- What is being asked: Look below for the line containing "(** Every run, read" and the line containing "(Ok df', w2) /\"; repeat exactly those two lines and all lines between them, and nothing else.

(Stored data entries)
______

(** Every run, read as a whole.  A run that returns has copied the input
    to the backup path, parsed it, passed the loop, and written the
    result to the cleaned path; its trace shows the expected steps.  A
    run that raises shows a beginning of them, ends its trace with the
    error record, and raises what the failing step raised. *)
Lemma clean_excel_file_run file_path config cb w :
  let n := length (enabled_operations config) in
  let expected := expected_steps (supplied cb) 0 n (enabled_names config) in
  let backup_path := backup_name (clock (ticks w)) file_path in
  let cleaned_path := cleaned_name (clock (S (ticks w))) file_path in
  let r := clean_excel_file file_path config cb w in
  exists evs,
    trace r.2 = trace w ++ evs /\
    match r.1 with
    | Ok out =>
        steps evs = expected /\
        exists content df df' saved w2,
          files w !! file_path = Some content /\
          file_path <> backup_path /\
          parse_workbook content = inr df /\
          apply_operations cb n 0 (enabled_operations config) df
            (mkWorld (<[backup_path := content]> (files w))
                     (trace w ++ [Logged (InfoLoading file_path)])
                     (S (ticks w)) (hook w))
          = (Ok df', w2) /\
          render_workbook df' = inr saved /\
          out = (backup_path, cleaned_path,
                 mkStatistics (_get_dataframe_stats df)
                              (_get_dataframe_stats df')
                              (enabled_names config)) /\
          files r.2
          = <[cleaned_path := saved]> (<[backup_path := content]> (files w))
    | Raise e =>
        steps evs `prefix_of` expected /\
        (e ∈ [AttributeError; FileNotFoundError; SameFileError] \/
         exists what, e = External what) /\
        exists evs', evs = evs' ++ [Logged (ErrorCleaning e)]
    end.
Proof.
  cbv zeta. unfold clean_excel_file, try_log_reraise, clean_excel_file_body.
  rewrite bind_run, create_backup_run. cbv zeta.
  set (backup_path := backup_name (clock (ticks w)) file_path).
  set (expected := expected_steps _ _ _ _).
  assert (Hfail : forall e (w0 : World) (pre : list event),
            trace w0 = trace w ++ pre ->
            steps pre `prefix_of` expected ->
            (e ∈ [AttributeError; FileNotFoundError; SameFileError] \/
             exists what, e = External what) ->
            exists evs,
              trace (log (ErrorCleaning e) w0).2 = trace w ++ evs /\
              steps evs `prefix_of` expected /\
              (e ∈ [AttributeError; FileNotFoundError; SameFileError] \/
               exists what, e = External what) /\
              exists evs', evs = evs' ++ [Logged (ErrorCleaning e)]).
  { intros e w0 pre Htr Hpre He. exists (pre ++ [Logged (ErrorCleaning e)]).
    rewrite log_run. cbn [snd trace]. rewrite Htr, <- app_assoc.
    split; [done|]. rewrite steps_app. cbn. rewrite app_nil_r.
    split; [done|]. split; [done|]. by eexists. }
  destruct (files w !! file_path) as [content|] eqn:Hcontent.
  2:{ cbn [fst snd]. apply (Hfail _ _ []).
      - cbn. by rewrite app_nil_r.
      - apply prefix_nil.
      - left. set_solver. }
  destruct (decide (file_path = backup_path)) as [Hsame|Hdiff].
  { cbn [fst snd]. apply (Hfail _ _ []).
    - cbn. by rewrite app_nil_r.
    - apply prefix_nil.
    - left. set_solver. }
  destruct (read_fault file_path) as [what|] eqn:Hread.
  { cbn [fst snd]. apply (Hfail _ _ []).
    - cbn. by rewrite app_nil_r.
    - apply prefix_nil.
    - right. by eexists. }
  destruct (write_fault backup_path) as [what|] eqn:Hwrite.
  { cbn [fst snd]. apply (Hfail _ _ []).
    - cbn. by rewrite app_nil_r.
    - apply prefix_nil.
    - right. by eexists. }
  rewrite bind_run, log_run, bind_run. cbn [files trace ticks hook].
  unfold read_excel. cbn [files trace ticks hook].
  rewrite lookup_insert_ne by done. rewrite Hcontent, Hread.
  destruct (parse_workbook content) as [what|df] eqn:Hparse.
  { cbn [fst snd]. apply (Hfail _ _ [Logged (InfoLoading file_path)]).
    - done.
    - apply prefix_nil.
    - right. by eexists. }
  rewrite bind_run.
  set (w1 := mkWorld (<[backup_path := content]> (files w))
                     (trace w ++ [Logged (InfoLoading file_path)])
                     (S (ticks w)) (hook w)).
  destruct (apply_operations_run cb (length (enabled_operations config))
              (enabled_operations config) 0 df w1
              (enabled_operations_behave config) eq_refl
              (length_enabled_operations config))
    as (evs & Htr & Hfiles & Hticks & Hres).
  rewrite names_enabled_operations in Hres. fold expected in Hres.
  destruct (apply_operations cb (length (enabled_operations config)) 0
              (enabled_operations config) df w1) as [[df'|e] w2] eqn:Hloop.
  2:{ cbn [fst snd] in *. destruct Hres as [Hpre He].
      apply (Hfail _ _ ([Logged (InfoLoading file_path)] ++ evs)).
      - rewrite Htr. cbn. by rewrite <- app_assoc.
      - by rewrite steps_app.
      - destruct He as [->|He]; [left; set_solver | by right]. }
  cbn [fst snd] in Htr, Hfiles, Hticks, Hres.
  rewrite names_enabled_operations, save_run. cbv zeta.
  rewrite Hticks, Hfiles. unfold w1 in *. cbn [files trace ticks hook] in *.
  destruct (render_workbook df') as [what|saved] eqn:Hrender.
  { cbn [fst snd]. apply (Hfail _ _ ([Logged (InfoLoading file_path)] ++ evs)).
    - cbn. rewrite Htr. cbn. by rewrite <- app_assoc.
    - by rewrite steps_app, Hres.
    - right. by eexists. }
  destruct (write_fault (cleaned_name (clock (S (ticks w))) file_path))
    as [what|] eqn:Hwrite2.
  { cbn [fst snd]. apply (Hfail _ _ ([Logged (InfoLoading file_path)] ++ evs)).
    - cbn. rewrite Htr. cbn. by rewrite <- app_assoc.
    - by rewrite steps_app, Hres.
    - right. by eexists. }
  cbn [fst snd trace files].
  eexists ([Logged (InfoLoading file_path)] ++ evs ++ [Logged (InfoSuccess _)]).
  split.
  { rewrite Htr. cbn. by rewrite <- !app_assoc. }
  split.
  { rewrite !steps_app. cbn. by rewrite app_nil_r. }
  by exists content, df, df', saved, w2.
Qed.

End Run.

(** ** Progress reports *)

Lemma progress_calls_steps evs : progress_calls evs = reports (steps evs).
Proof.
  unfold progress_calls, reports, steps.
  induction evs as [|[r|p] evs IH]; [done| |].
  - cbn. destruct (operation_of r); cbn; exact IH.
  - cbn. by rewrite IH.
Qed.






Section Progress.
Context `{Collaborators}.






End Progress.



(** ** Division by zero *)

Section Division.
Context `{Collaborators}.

______

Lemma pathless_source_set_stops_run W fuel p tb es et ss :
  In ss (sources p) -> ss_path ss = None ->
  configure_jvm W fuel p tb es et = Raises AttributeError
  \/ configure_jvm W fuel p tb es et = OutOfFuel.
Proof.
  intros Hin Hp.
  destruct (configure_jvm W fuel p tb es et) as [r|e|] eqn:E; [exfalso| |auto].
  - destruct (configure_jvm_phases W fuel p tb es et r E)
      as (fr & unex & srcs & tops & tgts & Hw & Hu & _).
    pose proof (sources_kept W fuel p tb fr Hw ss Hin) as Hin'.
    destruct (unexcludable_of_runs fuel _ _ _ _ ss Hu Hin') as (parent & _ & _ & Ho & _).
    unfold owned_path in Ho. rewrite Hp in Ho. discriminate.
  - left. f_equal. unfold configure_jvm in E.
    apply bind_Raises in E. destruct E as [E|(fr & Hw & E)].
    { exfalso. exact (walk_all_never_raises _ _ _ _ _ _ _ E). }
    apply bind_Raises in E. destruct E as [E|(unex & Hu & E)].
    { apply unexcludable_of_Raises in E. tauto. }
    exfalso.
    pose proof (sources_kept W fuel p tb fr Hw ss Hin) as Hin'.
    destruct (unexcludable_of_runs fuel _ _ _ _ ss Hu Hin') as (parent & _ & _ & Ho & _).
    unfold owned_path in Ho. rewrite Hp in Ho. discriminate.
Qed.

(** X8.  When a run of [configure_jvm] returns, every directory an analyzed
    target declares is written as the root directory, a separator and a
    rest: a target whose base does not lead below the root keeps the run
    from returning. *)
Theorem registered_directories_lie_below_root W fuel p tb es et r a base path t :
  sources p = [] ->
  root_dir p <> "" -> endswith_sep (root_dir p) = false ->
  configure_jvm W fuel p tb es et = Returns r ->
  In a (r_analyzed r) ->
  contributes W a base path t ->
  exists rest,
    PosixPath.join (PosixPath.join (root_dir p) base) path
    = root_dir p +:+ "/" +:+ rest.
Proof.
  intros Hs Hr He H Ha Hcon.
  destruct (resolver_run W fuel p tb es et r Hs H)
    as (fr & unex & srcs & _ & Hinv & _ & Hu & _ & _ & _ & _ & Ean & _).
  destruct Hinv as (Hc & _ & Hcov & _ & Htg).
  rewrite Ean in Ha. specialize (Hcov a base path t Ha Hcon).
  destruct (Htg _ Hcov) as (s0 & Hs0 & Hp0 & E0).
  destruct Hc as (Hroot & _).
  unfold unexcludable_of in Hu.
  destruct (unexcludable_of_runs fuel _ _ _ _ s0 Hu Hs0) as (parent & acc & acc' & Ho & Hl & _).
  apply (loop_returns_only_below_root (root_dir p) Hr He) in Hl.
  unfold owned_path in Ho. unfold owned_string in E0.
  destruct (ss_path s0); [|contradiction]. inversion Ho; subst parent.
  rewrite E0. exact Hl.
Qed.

______

- Exercise solution:
(** Every run, read as a whole.  A run that returns has copied the input
    to the backup path, parsed it, passed the loop, and written the
    result to the cleaned path; its trace shows the expected steps.  A
    run that raises shows a beginning of them, ends its trace with the
    error record, and raises what the failing step raised. *)
Lemma clean_excel_file_run file_path config cb w :
  let n := length (enabled_operations config) in
  let expected := expected_steps (supplied cb) 0 n (enabled_names config) in
  let backup_path := backup_name (clock (ticks w)) file_path in
  let cleaned_path := cleaned_name (clock (S (ticks w))) file_path in
  let r := clean_excel_file file_path config cb w in
  exists evs,
    trace r.2 = trace w ++ evs /\
    match r.1 with
    | Ok out =>
        steps evs = expected /\
        exists content df df' saved w2,
          files w !! file_path = Some content /\
          file_path <> backup_path /\
          parse_workbook content = inr df /\
          apply_operations cb n 0 (enabled_operations config) df
            (mkWorld (<[backup_path := content]> (files w))
                     (trace w ++ [Logged (InfoLoading file_path)])
                     (S (ticks w)) (hook w))
          = (Ok df', w2) /\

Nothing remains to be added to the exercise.